Nothing below is to be printed except the lines between the line holding "intros c [Hc| ->%list_elem_of_singleton]%elem_of_app Hu Hi;" and the line holding "From S2P Require Import Prelude RustStr F64 Errors", inclusive, each exactly as it appears.

________________________________________

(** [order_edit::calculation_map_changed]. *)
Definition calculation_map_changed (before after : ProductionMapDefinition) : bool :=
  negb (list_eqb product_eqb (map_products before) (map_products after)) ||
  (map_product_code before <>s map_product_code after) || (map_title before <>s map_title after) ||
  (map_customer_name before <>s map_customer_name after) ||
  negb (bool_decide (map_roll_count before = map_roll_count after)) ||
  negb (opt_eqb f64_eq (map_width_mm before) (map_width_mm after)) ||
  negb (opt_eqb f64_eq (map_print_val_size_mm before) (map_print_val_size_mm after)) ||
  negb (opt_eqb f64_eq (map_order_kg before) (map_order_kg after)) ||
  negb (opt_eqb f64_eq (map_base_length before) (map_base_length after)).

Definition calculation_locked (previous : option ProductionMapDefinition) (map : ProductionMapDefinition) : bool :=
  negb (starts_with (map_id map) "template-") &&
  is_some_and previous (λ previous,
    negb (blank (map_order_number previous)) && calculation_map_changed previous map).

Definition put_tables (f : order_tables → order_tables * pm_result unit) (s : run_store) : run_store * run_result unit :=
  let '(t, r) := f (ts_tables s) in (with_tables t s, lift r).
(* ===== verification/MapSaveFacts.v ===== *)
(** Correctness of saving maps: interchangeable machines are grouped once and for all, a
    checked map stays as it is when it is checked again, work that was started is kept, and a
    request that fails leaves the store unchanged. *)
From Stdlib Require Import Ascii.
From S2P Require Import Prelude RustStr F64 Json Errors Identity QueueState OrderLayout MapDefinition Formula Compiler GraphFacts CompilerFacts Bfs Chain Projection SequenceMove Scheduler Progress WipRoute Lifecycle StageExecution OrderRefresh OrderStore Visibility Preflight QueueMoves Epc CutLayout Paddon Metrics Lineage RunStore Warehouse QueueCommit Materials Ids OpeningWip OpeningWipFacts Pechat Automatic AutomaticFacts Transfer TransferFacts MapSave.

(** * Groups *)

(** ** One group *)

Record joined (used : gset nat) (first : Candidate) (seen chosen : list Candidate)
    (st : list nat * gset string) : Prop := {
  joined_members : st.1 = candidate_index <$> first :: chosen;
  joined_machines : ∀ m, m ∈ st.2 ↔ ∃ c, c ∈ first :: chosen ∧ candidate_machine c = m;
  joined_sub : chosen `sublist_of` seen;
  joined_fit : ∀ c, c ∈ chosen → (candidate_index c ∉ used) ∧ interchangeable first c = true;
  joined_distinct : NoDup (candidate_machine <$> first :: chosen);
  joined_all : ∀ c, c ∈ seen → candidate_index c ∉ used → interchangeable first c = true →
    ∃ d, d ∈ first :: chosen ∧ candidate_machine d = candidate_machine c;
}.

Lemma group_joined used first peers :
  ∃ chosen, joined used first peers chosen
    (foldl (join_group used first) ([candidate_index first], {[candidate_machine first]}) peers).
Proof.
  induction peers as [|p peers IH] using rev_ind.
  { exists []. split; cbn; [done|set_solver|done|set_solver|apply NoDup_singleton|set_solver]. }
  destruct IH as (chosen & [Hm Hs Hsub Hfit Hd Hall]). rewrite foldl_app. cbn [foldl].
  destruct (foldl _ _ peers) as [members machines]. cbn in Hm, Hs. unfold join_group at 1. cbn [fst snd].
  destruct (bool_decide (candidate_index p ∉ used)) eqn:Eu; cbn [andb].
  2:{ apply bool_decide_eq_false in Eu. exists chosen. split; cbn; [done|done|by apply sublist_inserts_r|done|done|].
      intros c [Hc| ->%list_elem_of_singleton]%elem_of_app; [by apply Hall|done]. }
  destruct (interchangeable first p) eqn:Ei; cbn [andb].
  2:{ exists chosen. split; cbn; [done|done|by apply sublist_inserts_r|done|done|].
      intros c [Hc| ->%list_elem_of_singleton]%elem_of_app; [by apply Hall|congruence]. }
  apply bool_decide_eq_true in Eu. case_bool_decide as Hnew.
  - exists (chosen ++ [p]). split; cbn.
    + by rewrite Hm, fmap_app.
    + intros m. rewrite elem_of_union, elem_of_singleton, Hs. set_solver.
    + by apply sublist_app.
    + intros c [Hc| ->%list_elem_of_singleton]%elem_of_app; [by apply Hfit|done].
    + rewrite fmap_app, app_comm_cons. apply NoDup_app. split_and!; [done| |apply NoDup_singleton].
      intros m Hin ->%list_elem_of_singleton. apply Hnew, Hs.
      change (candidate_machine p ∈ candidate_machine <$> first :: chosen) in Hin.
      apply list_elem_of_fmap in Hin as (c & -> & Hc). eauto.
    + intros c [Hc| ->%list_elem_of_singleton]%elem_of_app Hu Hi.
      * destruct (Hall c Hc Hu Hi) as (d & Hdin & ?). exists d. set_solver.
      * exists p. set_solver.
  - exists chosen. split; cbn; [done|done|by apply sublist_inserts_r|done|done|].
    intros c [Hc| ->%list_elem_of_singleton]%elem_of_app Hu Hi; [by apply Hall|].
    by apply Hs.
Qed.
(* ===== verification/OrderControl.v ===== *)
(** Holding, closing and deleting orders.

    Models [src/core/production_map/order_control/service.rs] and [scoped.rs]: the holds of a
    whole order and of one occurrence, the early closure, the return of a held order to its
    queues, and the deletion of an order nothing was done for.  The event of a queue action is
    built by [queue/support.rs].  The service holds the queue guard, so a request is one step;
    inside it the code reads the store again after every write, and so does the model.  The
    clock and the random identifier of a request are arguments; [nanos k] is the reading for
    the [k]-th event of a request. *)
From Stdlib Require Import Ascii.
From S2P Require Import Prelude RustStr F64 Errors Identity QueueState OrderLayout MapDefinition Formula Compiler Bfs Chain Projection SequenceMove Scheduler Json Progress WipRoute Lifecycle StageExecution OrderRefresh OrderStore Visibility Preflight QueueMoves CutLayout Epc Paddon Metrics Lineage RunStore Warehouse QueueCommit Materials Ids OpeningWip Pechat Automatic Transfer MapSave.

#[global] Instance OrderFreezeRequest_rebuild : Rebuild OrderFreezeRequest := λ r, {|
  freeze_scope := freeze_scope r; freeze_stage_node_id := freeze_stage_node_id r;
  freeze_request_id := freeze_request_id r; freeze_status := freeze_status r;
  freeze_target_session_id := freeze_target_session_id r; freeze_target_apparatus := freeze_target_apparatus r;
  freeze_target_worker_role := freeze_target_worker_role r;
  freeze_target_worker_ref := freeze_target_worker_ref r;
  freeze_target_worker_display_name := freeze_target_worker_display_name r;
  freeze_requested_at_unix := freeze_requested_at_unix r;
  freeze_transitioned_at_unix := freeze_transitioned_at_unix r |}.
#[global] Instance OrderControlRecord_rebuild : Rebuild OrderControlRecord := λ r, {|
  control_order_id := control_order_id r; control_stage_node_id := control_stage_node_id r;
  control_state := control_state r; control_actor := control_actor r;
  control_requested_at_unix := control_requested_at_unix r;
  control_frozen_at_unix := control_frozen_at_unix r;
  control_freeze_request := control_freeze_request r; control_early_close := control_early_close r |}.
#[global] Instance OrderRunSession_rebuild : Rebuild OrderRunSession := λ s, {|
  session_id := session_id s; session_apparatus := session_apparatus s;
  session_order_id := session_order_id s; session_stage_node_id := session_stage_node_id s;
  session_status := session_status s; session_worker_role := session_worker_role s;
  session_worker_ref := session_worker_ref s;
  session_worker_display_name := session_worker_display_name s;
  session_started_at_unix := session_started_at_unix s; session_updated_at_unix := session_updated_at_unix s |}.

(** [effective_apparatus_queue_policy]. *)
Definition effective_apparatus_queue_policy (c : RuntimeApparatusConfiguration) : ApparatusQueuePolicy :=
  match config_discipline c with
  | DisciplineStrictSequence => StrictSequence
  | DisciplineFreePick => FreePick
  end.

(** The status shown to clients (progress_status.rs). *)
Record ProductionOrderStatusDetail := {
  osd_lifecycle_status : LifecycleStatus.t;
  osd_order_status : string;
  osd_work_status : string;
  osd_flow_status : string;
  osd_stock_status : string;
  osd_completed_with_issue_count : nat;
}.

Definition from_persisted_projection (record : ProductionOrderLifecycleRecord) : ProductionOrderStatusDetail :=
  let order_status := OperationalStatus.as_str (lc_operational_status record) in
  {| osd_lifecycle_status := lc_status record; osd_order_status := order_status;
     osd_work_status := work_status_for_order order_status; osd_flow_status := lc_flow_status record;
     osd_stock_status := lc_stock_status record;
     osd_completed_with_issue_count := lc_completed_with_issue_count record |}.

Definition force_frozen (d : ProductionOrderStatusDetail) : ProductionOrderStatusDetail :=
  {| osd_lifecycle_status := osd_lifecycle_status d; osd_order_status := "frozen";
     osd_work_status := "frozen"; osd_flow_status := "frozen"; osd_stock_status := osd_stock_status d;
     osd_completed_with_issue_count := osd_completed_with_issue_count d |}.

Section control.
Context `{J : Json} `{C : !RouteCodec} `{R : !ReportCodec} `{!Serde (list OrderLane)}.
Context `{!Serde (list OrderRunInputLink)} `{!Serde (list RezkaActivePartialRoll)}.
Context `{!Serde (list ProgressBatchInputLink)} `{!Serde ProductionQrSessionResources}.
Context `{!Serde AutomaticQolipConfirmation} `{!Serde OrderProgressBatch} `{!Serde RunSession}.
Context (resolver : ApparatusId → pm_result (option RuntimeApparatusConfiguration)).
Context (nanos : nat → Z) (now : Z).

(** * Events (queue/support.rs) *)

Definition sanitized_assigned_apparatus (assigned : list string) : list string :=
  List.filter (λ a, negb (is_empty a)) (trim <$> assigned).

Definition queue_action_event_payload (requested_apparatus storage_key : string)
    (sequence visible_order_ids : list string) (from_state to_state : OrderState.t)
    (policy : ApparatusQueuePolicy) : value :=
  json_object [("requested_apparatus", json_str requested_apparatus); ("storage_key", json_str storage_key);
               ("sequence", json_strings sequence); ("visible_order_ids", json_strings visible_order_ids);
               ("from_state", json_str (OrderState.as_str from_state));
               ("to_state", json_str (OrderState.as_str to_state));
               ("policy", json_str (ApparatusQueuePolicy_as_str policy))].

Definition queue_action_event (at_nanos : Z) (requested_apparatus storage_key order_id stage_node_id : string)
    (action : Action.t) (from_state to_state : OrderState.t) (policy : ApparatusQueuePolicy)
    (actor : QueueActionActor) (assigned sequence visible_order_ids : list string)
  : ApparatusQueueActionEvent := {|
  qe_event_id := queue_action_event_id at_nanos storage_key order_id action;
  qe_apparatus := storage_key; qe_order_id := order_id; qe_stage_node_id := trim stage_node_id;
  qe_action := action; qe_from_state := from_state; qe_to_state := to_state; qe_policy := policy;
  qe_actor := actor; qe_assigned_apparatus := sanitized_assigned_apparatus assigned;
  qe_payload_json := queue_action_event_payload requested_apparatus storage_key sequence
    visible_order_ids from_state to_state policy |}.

________________________________________

### EXERCISE ANSWER
    intros c [Hc| ->%list_elem_of_singleton]%elem_of_app Hu Hi; [by apply Hall|].
    by apply Hs.
Qed.
(* ===== verification/OrderControl.v ===== *)
(** Holding, closing and deleting orders.

    Models [src/core/production_map/order_control/service.rs] and [scoped.rs]: the holds of a
    whole order and of one occurrence, the early closure, the return of a held order to its
    queues, and the deletion of an order nothing was done for.  The event of a queue action is
    built by [queue/support.rs].  The service holds the queue guard, so a request is one step;
    inside it the code reads the store again after every write, and so does the model.  The
    clock and the random identifier of a request are arguments; [nanos k] is the reading for
    the [k]-th event of a request. *)
From Stdlib Require Import Ascii.
From S2P Require Import Prelude RustStr F64 Errors Identity QueueState OrderLayout MapDefinition Formula Compiler Bfs Chain Projection SequenceMove Scheduler Json Progress WipRoute Lifecycle StageExecution OrderRefresh OrderStore Visibility Preflight QueueMoves CutLayout Epc Paddon Metrics Lineage RunStore Warehouse QueueCommit Materials Ids OpeningWip Pechat Automatic Transfer MapSave.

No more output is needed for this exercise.